● YOUR ASSIGNMENT:
Lines from the beginning of the data below through the one containing "that processes them, so" are to be printed exactly as they appear.

● DATA SUPPLIED:
(* ===== verification/WorkQueue.v ===== *)
(** The work queue of [internal/queue/work_queue.go]: a priority queue of
    pointers to work items with deduplication, delayed retries and metrics.

    Items are shared by pointer between the heap slice, [itemsMap] and the worker
    that processes them, so the model keeps a store of items and lets the other
    structures hold pointers into it.  Every operation runs under [wq.mu]; its
    [time.Now] readings are arguments, in the order in which they are taken, and
    its call to the condition variable is part of the result.  [None] is a panic. *)
From S2P Require Import Prelude GoHeap.
From stdpp Require Import base option list gmap strings.
From Stdlib Require Import ZArith Lia.

Local Open Scope Z_scope.

(** ** Data *)
Definition DefaultMaxRetries : Z := 5.
Definition DefaultInitialRetryDelay : Z := 1 * time_Second.
Definition DefaultMaxRetryDelay : Z := 5 * time_Minute.
Definition DefaultMaxRetryCycles : Z := 3.

Record WorkItem := {
  wi_NamespacedName : NamespacedName;
  wi_Priority : Z;
  wi_RetryCount : Z;
  wi_RetryCycle : Z;
  wi_EnqueuedAt : Z;
  wi_ScheduledAt : Z;
  wi_index : Z
}.

#[export] Instance WorkItem_inhabited : Inhabited WorkItem :=
  populate {| wi_NamespacedName := NN "" ""; wi_Priority := 0; wi_RetryCount := 0;
              wi_RetryCycle := 0; wi_EnqueuedAt := 0; wi_ScheduledAt := 0; wi_index := 0 |}.

Definition set_index (i : Z) (w : WorkItem) : WorkItem :=
  {| wi_NamespacedName := wi_NamespacedName w; wi_Priority := wi_Priority w;
     wi_RetryCount := wi_RetryCount w; wi_RetryCycle := wi_RetryCycle w;
     wi_EnqueuedAt := wi_EnqueuedAt w; wi_ScheduledAt := wi_ScheduledAt w; wi_index := i |}.

Definition set_Priority (pr : Z) (w : WorkItem) : WorkItem :=
  {| wi_NamespacedName := wi_NamespacedName w; wi_Priority := pr;
     wi_RetryCount := wi_RetryCount w; wi_RetryCycle := wi_RetryCycle w;
     wi_EnqueuedAt := wi_EnqueuedAt w; wi_ScheduledAt := wi_ScheduledAt w;
     wi_index := wi_index w |}.

(** The three fields a requeue rewrites. *)
Definition set_retry (count cycle scheduled : Z) (w : WorkItem) : WorkItem :=
  {| wi_NamespacedName := wi_NamespacedName w; wi_Priority := wi_Priority w;
     wi_RetryCount := count; wi_RetryCycle := cycle;
     wi_EnqueuedAt := wi_EnqueuedAt w; wi_ScheduledAt := scheduled;
     wi_index := wi_index w |}.

Record QueueMetrics := {
  m_enqueueCount : Z;
  m_dequeueCount : Z;
  m_retryCount : Z;
  m_currentDepth : Z;
  m_processingItems : Z
}.

Definition ptr := positive.

(** The slice [priorityQueue] together with the memory its pointers refer to. *)
Record priorityQueue := PQ { pq_store : gmap ptr WorkItem; pq_items : list ptr }.

Record WorkQueue := {
  wq_items : priorityQueue;
  wq_itemsMap : gmap NamespacedName ptr;
  wq_shutdown : bool;
  wq_metrics : QueueMetrics;
  wq_MaxRetries : Z;
  wq_InitialRetryDelay : Z;
  wq_MaxRetryDelay : Z;
  wq_MaxRetryCycles : Z
}.

Definition wq_store (wq : WorkQueue) : gmap ptr WorkItem := pq_store (wq_items wq).
Definition wq_slice (wq : WorkQueue) : list ptr := pq_items (wq_items wq).

Definition with_queue (h : priorityQueue) (m : gmap NamespacedName ptr) (mt : QueueMetrics)
    (wq : WorkQueue) : WorkQueue :=
  {| wq_items := h; wq_itemsMap := m; wq_shutdown := wq_shutdown wq; wq_metrics := mt;
     wq_MaxRetries := wq_MaxRetries wq; wq_InitialRetryDelay := wq_InitialRetryDelay wq;
     wq_MaxRetryDelay := wq_MaxRetryDelay wq; wq_MaxRetryCycles := wq_MaxRetryCycles wq |}.

(** What an operation does to the condition variable. *)
Inductive Wake := NoWake | Signal | Broadcast.

(** ** [heap.Interface] of [priorityQueue] *)
Definition item_less (wi wj : WorkItem) : bool :=
  if negb (wi_Priority wi =? wi_Priority wj) then wi_Priority wj <? wi_Priority wi
  else wi_ScheduledAt wi <? wi_ScheduledAt wj.

Definition pq_Len (h : priorityQueue) : nat := length (pq_items h).

Definition pq_Less (h : priorityQueue) (i j : nat) : option bool :=
  pi ← pq_items h !! i; pj ← pq_items h !! j;
  wi ← pq_store h !! pi; wj ← pq_store h !! pj;
  Some (item_less wi wj).

(** [p.index = i] through the pointer [p]. *)
Definition store_index (p : ptr) (i : Z) (st : gmap ptr WorkItem) : option (gmap ptr WorkItem) :=
  w ← st !! p; Some (<[p := set_index i w]> st).

Definition pq_Swap (h : priorityQueue) (i j : nat) : option priorityQueue :=
  pi ← pq_items h !! i; pj ← pq_items h !! j;
  let items := <[i := pj]> (<[j := pi]> (pq_items h)) in
  st1 ← store_index pj (Z.of_nat i) (pq_store h);
  st2 ← store_index pi (Z.of_nat j) st1;
  Some (PQ st2 items).

Definition pq_Push (h : priorityQueue) (p : ptr) : option priorityQueue :=
  st ← store_index p (Z.of_nat (pq_Len h)) (pq_store h);
  Some (PQ st (pq_items h ++ [p])).

Definition pq_Pop (h : priorityQueue) : option (priorityQueue * ptr) :=
  p ← last (pq_items h);
  st ← store_index p (-1) (pq_store h);
  Some (PQ st (take (pq_Len h - 1) (pq_items h)), p).

#[export] Instance priorityQueue_heap : HeapInterface priorityQueue ptr := {
  Len := pq_Len; Less := pq_Less; Swap := pq_Swap; Push := pq_Push; Pop := pq_Pop
}.

(** ** Operations *)
Definition zero_metrics : QueueMetrics :=
  {| m_enqueueCount := 0; m_dequeueCount := 0; m_retryCount := 0;
     m_currentDepth := 0; m_processingItems := 0 |}.

Definition NewWorkQueueWithConfig (maxRetries initialDelay maxDelay maxCycles : Z)
    : option WorkQueue :=
  items ← heap_Init (PQ ∅ []);
  Some {| wq_items := items; wq_itemsMap := ∅; wq_shutdown := false;
          wq_metrics := zero_metrics; wq_MaxRetries := maxRetries;
          wq_InitialRetryDelay := initialDelay; wq_MaxRetryDelay := maxDelay;
          wq_MaxRetryCycles := maxCycles |}.

Definition NewWorkQueue : option WorkQueue :=
  NewWorkQueueWithConfig DefaultMaxRetries DefaultInitialRetryDelay
    DefaultMaxRetryDelay DefaultMaxRetryCycles.

Definition metrics_enqueue (depth : nat) (m : QueueMetrics) : QueueMetrics :=
  {| m_enqueueCount := wrap64 (m_enqueueCount m + 1); m_dequeueCount := m_dequeueCount m;
     m_retryCount := m_retryCount m; m_currentDepth := Z.of_nat depth;
     m_processingItems := m_processingItems m |}.

Definition metrics_dequeue (depth : nat) (m : QueueMetrics) : QueueMetrics :=
  {| m_enqueueCount := m_enqueueCount m; m_dequeueCount := wrap64 (m_dequeueCount m + 1);
     m_retryCount := m_retryCount m; m_currentDepth := Z.of_nat depth;
     m_processingItems := wrap64 (m_processingItems m + 1) |}.

Definition metrics_retry (depth : nat) (m : QueueMetrics) : QueueMetrics :=
  {| m_enqueueCount := m_enqueueCount m; m_dequeueCount := m_dequeueCount m;
     m_retryCount := wrap64 (m_retryCount m + 1); m_currentDepth := Z.of_nat depth;
     m_processingItems := m_processingItems m |}.

(** [wq.metrics.processingItems--] *)
Definition metrics_done (m : QueueMetrics) : QueueMetrics :=
  {| m_enqueueCount := m_enqueueCount m; m_dequeueCount := m_dequeueCount m;
     m_retryCount := m_retryCount m; m_currentDepth := m_currentDepth m;
     m_processingItems := wrap64 (m_processingItems m - 1) |}.

Definition Enqueue (wq : WorkQueue) (nn : NamespacedName) (priority now1 now2 : Z)
    : option (WorkQueue * Wake) :=
  match wq_itemsMap wq !! nn with
  | Some p =>
      existing ← wq_store wq !! p;
      if wi_Priority existing <? priority then
        h ← heap_Fix (PQ (<[p := set_Priority priority existing]> (wq_store wq)) (wq_slice wq))
              (wi_index existing);
        Some (with_queue h (wq_itemsMap wq) (wq_metrics wq) wq, NoWake)
      else Some (wq, NoWake)
  | None =>
      let p := fresh (dom (wq_store wq)) in
      let item := {| wi_NamespacedName := nn; wi_Priority := priority; wi_RetryCount := 0;
                     wi_RetryCycle := 0; wi_EnqueuedAt := now1; wi_ScheduledAt := now2;
                     wi_index := 0 |} in
      h ← heap_Push (PQ (<[p := item]> (wq_store wq)) (wq_slice wq)) p;
      Some (with_queue h (<[nn := p]> (wq_itemsMap wq))
              (metrics_enqueue (pq_Len h) (wq_metrics wq)) wq, Signal)
  end.

(** One pass of the loop of [Dequeue] while it holds the lock: it returns, or it
    releases the lock in [cond.Wait], with a timer when the first item is delayed. *)
Inductive DequeueOutcome :=
  | Stopped
  | Dequeued (p : ptr)
  | WaitTimer (waitTime : Z)
  | WaitSignal.

Definition Dequeue_pass (wq : WorkQueue) (now : Z) : option (WorkQueue * DequeueOutcome) :=
  if wq_shutdown wq then Some (wq, Stopped)
  else
    match wq_slice wq with
    | [] => Some (wq, WaitSignal)
    | p :: _ =>
        item ← wq_store wq !! p;
        if now <? wi_ScheduledAt item then Some (wq, WaitTimer (time_Sub (wi_ScheduledAt item) now))
        else
          '(h, _) ← heap_Pop (wq_items wq);
          Some (with_queue h (delete (wi_NamespacedName item) (wq_itemsMap wq))
                  (metrics_dequeue (pq_Len h) (wq_metrics wq)) wq, Dequeued p)
    end.

(** The exponential backoff of the [else] branch of [Requeue]. *)
Definition backoff (initial maxDelay retryCount : Z) : Z :=
  let rc := wrap64 (retryCount - 1) in
  let rc := if 30 <? rc then 30 else rc in
  let delay := wrap64 (initial * shl1_64 rc) in
  if maxDelay <? delay then maxDelay else delay.

Definition Requeue (wq : WorkQueue) (p : ptr) (now : Z) : option (WorkQueue * Wake) :=
  item ← wq_store wq !! p;
  let count := wrap64 (wi_RetryCount item + 1) in
  let m := metrics_done (wq_metrics wq) in
  let push item m :=
    h ← heap_Push (PQ (<[p := item]> (wq_store wq)) (wq_slice wq)) p;
    Some (with_queue h (<[wi_NamespacedName item := p]> (wq_itemsMap wq))
            (metrics_retry (pq_Len h) m) wq, Signal) in
  if wq_MaxRetries wq <? count then
    if (0 <? wq_MaxRetryCycles wq) && (wq_MaxRetryCycles wq <=? wi_RetryCycle item) then
      let item' := set_retry count (wi_RetryCycle item) (wi_ScheduledAt item) item in
      Some (with_queue (PQ (<[p := item']> (wq_store wq)) (wq_slice wq))
              (wq_itemsMap wq) (metrics_done m) wq, NoWake)
    else
      push (set_retry 0 (wrap64 (wi_RetryCycle item + 1)) (now + wq_MaxRetryDelay wq) item) m
  else
    let delay := backoff (wq_InitialRetryDelay wq) (wq_MaxRetryDelay wq) count in
    push (set_retry count (wi_RetryCycle item) (now + delay) item) m.

Definition Done (wq : WorkQueue) (p : ptr) : WorkQueue :=
  with_queue (wq_items wq) (wq_itemsMap wq) (metrics_done (wq_metrics wq)) wq.

Definition Shutdown (wq : WorkQueue) : WorkQueue * Wake :=
  ({| wq_items := wq_items wq; wq_itemsMap := wq_itemsMap wq; wq_shutdown := true;
      wq_metrics := wq_metrics wq; wq_MaxRetries := wq_MaxRetries wq;
      wq_InitialRetryDelay := wq_InitialRetryDelay wq;
      wq_MaxRetryDelay := wq_MaxRetryDelay wq; wq_MaxRetryCycles := wq_MaxRetryCycles wq |},
   Broadcast).

Definition GetMetrics (wq : WorkQueue) : QueueMetrics := wq_metrics wq.

Definition wq_Len (wq : WorkQueue) : Z := Z.of_nat (length (wq_slice wq)).

Definition Contains (wq : WorkQueue) (nn : NamespacedName) : bool :=
  bool_decide (is_Some (wq_itemsMap wq !! nn)).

● OUTPUT OF THE EXERCISE:
(* ===== verification/WorkQueue.v ===== *)
(** The work queue of [internal/queue/work_queue.go]: a priority queue of
    pointers to work items with deduplication, delayed retries and metrics.

    Items are shared by pointer between the heap slice, [itemsMap] and the worker
    that processes them, so the model keeps a store of items and lets the other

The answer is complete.